▶ **ENTRIES SUPPLIED**:
+ + +

Definition readJobSigAct : R sigactLog :=
  jobId <- scan_d ; tmpPeriod <- scan_d ; pid <- scan_d ; jStatus <- scan_d ; reasons <- scan_d ;
  flags <- scan_d ; actStatus <- scan_d ; adv1 ;>
  signalSymbol <- save_buf MAXLINELEN ;
  idx <- scan_d ;
  ret (mk jobId tmpPeriod pid jStatus reasons flags signalSymbol actStatus idx).

Definition wf (l : sigactLog) : bool :=
  ints [jobId l; pid l; jStatus l; reasons l; flags l; actStatus l; idx l] &&
  obuf MAXLINELEN (signalSymbol l).

Definition body (l : sigactLog) : cstr :=
  fld_d (jobId l) ++ fld_t (period l) ++ fld_d (pid l) ++ fld_d (jStatus l) ++
  fld_d (reasons l) ++ fld_d (flags l) ++ fld_d (actStatus l) ++ fld_o (signalSymbol l) ++
  fld_d (idx l).

Definition norm (l : sigactLog) : sigactLog :=
  mk (jobId l) (wrap32 (period l)) (pid l) (jStatus l) (reasons l) (flags l)
    (signalSymbol l) (actStatus l) (idx l).

#[global, refine] Instance jobSigAct_codec : EventCodec sigactLog := {|
  ev_write := writeJobSigAct; ev_read _ := readJobSigAct; ev_wf := wf;
  ev_norm _ l := norm l; ev_body := body; ev_pad := 0; ev_newline := true |}.
Proof. all: codec_law writeJobSigAct readJobSigAct wf body. Defined.

End JobSigAct.

(** ** JOB_SIGNAL *)
Module JobSignal.

Record signalLog := mk {
  userId : Z; jobId : Z; signalSymbol : option cstr; runCount : Z; idx : Z; userName : cstr }.

Definition writeJobSignal (l : signalLog) : W :=
  fprintf (fld_d (jobId l) ++ fld_d (userId l) ++ fld_d (runCount l)) ;;
  addQP (signalSymbol l) ;;
  fprintf (fld_d (idx l)) ;;
  addQ (userName l) ;;
  fprintf newline.

Definition readJobSignal : R signalLog :=
  jobId <- scan_d ; userId <- scan_d ; runCount <- scan_d ; adv1 ;>
  signalSymbol <- save_buf MAXLINELEN ;
  idx <- scan_d ; adv1 ;>
  userName <- copyQStr MAX_LSB_NAME_LEN true ;
  ret (mk userId jobId signalSymbol runCount idx userName).

Definition wf (l : signalLog) : bool :=
  ints [jobId l; userId l; runCount l; idx l] && obuf MAXLINELEN (signalSymbol l) &&
  strok MAX_LSB_NAME_LEN true (userName l).

Definition body (l : signalLog) : cstr :=
  fld_d (jobId l) ++ fld_d (userId l) ++ fld_d (runCount l) ++ fld_o (signalSymbol l) ++
  fld_d (idx l) ++ fld_q (userName l).

#[global, refine] Instance jobSignal_codec : EventCodec signalLog := {|
  ev_write := writeJobSignal; ev_read _ := readJobSignal; ev_wf := wf;
  ev_norm _ l := l; ev_body := body; ev_pad := 0; ev_newline := true |}.
Proof. all: codec_law writeJobSignal readJobSignal wf body. Defined.

End JobSignal.

(** ** QUEUE_CTRL *)
Module QueueCtrl.

Record queueCtrlLog := mk {
  opCode : Z; queue : cstr; userId : Z; userName : cstr }.

Definition writeQueueCtrl (l : queueCtrlLog) : W :=
  fprintf (fld_d (opCode l)) ;;
  addQ (queue l) ;;
  fprintf (fld_d (userId l)) ;;
  addQ (userName l) ;;
  fprintf newline.

Definition readQueueCtrl : R queueCtrlLog :=
  opCode <- scan_d ; adv1 ;>
  queue <- copyQStr MAX_LSB_NAME_LEN true ;
  userId <- peek scan_d ;
  userName <- copyQStr MAX_LSB_NAME_LEN true ;
  ret (mk opCode queue userId userName).

Definition wf (l : queueCtrlLog) : bool :=
  ints [opCode l; userId l] && strok MAX_LSB_NAME_LEN true (queue l) &&
  strok MAX_LSB_NAME_LEN true (userName l).

Definition body (l : queueCtrlLog) : cstr :=
  fld_d (opCode l) ++ fld_q (queue l) ++ fld_d (userId l) ++ fld_q (userName l).

#[global, refine] Instance queueCtrl_codec : EventCodec queueCtrlLog := {|
  ev_write := writeQueueCtrl; ev_read _ := readQueueCtrl; ev_wf := wf;
  ev_norm _ l := l; ev_body := body; ev_pad := 0; ev_newline := true |}.
Proof. all: codec_law writeQueueCtrl readQueueCtrl wf body. Defined.

End QueueCtrl.

(** ** HOST_CTRL *)
Module HostCtrl.

Record hostCtrlLog := mk {
  opCode : Z; host : cstr; userId : Z; userName : cstr }.

Definition writeHostCtrl (l : hostCtrlLog) : W :=
  fprintf (fld_d (opCode l)) ;;
  addQ (host l) ;;
  fprintf (fld_d (userId l)) ;;
  addQ (userName l) ;;
  fprintf newline.

Definition readHostCtrl : R hostCtrlLog :=
  opCode <- scan_d ; adv1 ;>
  host <- copyQStr MAXHOSTNAMELEN false ;
  userId <- peek scan_d ;
  userName <- copyQStr MAX_LSB_NAME_LEN true ;
  ret (mk opCode host userId userName).

Definition wf (l : hostCtrlLog) : bool :=
  ints [opCode l; userId l] && strok MAXHOSTNAMELEN false (host l) &&
  strok MAX_LSB_NAME_LEN true (userName l).

Definition body (l : hostCtrlLog) : cstr :=
  fld_d (opCode l) ++ fld_q (host l) ++ fld_d (userId l) ++ fld_q (userName l).

#[global, refine] Instance hostCtrl_codec : EventCodec hostCtrlLog := {|
  ev_write := writeHostCtrl; ev_read _ := readHostCtrl; ev_wf := wf;
  ev_norm _ l := l; ev_body := body; ev_pad := 0; ev_newline := true |}.
Proof. all: codec_law writeHostCtrl readHostCtrl wf body. Defined.

End HostCtrl.

(** ** MBD_DIE *)
Module MbdDie.

Record mbdDieLog := mk {
  master : cstr; numRemoveJobs : Z; exitCode : Z }.

Definition writeMbdDie (l : mbdDieLog) : W :=
  addQ (master l) ;;
  fprintf (fld_d (numRemoveJobs l) ++ fld_d (exitCode l) ++ newline).

Definition readMbdDie : R mbdDieLog :=
  master <- copyQStr MAXHOSTNAMELEN false ;
  numRemoveJobs <- scan_d ; exitCode <- scan_d ;
  ret (mk master numRemoveJobs exitCode).

Definition wf (l : mbdDieLog) : bool :=
  ints [numRemoveJobs l; exitCode l] && strok MAXHOSTNAMELEN false (master l).

Definition body (l : mbdDieLog) : cstr :=
  fld_q (master l) ++ fld_d (numRemoveJobs l) ++ fld_d (exitCode l).

#[global, refine] Instance mbdDie_codec : EventCodec mbdDieLog := {|
  ev_write := writeMbdDie; ev_read _ := readMbdDie; ev_wf := wf;
  ev_norm _ l := l; ev_body := body; ev_pad := 0; ev_newline := true |}.
Proof. all: codec_law writeMbdDie readMbdDie wf body. Defined.

End MbdDie.

(** ** MBD_START *)
Module MbdStart.

Record mbdStartLog := mk {
  master : cstr; cluster : cstr; numHosts : Z; numQueues : Z }.

Definition writeMbdStart (l : mbdStartLog) : W :=
  addQ (master l) ;;
  addQ (cluster l) ;;
  fprintf (fld_d (numHosts l) ++ fld_d (numQueues l) ++ newline).

Definition readMbdStart : R mbdStartLog :=
  master <- copyQStr MAXHOSTNAMELEN false ;
  cluster <- copyQStr MAXLSFNAMELEN false ;
  numHosts <- scan_d ; numQueues <- scan_d ;
  ret (mk master cluster numHosts numQueues).

Definition wf (l : mbdStartLog) : bool :=
  ints [numHosts l; numQueues l] && strok MAXHOSTNAMELEN false (master l) &&
  strok MAXLSFNAMELEN false (cluster l).

Definition body (l : mbdStartLog) : cstr :=
  fld_q (master l) ++ fld_q (cluster l) ++ fld_d (numHosts l) ++ fld_d (numQueues l).

#[global, refine] Instance mbdStart_codec : EventCodec mbdStartLog := {|
  ev_write := writeMbdStart; ev_read _ := readMbdStart; ev_wf := wf;
  ev_norm _ l := l; ev_body := body; ev_pad := 0; ev_newline := true |}.
Proof. all: codec_law writeMbdStart readMbdStart wf body. Defined.

End MbdStart.

(** ** UNFULFILL *)
Module Unfulfill.

Record unfulfillLog := mk {
  jobId : Z; notSwitched : Z; sig : Z; sig1 : Z; sig1Flags : Z; chkPeriod : Z;
  notModified : Z; idx : Z }.

Definition writeUnfulfill (l : unfulfillLog) : W :=
  fprintf (fld_d (jobId l) ++ fld_d (notSwitched l) ++ fld_d (sig l) ++ fld_d (sig1 l)
    ++ fld_d (sig1Flags l) ++ fld_t (chkPeriod l) ++ fld_d (notModified l) ++ fld_d (idx l)
    ++ newline).

Definition readUnfulfill : R unfulfillLog :=
  jobId <- scan_d ; notSwitched <- scan_d ; sig <- scan_d ; sig1 <- scan_d ;
  sig1Flags <- scan_d ; tmpChkPeriod <- scan_d ; notModified <- scan_d ; adv1 ;>
  idx <- scan_d ; adv1 ;>
  ret (mk jobId notSwitched sig sig1 sig1Flags tmpChkPeriod notModified idx).

Definition wf (l : unfulfillLog) : bool :=
  ints [jobId l; notSwitched l; sig l; sig1 l; sig1Flags l; notModified l; idx l].

Definition body (l : unfulfillLog) : cstr :=
  fld_d (jobId l) ++ fld_d (notSwitched l) ++ fld_d (sig l) ++ fld_d (sig1 l) ++
  fld_d (sig1Flags l) ++ fld_t (chkPeriod l) ++ fld_d (notModified l) ++ fld_d (idx l).

Definition norm (l : unfulfillLog) : unfulfillLog :=
  mk (jobId l) (notSwitched l) (sig l) (sig1 l) (sig1Flags l) (wrap32 (chkPeriod l))
    (notModified l) (idx l).

#[global, refine] Instance unfulfill_codec : EventCodec unfulfillLog := {|
  ev_write := writeUnfulfill; ev_read _ := readUnfulfill; ev_wf := wf;
  ev_norm _ l := norm l; ev_body := body; ev_pad := 0; ev_newline := true |}.
Proof. all: codec_law writeUnfulfill readUnfulfill wf body. Defined.

End Unfulfill.

(** ** LOG_SWITCH *)
Module LogSwitch.

Record logSwitchLog := mk {
  lastJobId : Z }.

Definition writeLogSwitch (l : logSwitchLog) : W :=
  fprintf (fld_d (lastJobId l) ++ [SP]) ;;
  fprintf newline.

Definition readLogSwitch : R logSwitchLog :=
  lastJobId <- scan_d ; scan_ws ;> adv1 ;>
  ret (mk lastJobId).

Definition wf (l : logSwitchLog) : bool :=
  ints [lastJobId l].

Definition body (l : logSwitchLog) : cstr :=
  fld_d (lastJobId l).

#[global, refine] Instance logSwitch_codec : EventCodec logSwitchLog := {|
  ev_write := writeLogSwitch; ev_read _ := readLogSwitch; ev_wf := wf;
  ev_norm _ l := l; ev_body := body; ev_pad := 1; ev_newline := true |}.
Proof. all: codec_law writeLogSwitch readLogSwitch wf body. Defined.

End LogSwitch.

(** ** JOB_ATTR_SET: [hostname] is not written *)
Module JobAttrSet.

Record jobAttrSetLog := mk {
  jobId : Z; idx : Z; uid : Z; port : Z; hostname : option cstr }.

+ + +

▶ **EXERCISE AIM**:
For this exercise, please copy exactly the lines of the material above from its first line through the line where "ev_write := writeJobSigAct;" appears.

▶ **OUTPUT FOR THIS TASK**:
Definition readJobSigAct : R sigactLog :=
  jobId <- scan_d ; tmpPeriod <- scan_d ; pid <- scan_d ; jStatus <- scan_d ; reasons <- scan_d ;
  flags <- scan_d ; actStatus <- scan_d ; adv1 ;>
  signalSymbol <- save_buf MAXLINELEN ;
  idx <- scan_d ;
  ret (mk jobId tmpPeriod pid jStatus reasons flags signalSymbol actStatus idx).

Definition wf (l : sigactLog) : bool :=
  ints [jobId l; pid l; jStatus l; reasons l; flags l; actStatus l; idx l] &&
  obuf MAXLINELEN (signalSymbol l).

Definition body (l : sigactLog) : cstr :=
  fld_d (jobId l) ++ fld_t (period l) ++ fld_d (pid l) ++ fld_d (jStatus l) ++
  fld_d (reasons l) ++ fld_d (flags l) ++ fld_d (actStatus l) ++ fld_o (signalSymbol l) ++
  fld_d (idx l).

Definition norm (l : sigactLog) : sigactLog :=
  mk (jobId l) (wrap32 (period l)) (pid l) (jStatus l) (reasons l) (flags l)
    (signalSymbol l) (actStatus l) (idx l).

#[global, refine] Instance jobSigAct_codec : EventCodec sigactLog := {|
  ev_write := writeJobSigAct; ev_read _ := readJobSigAct; ev_wf := wf;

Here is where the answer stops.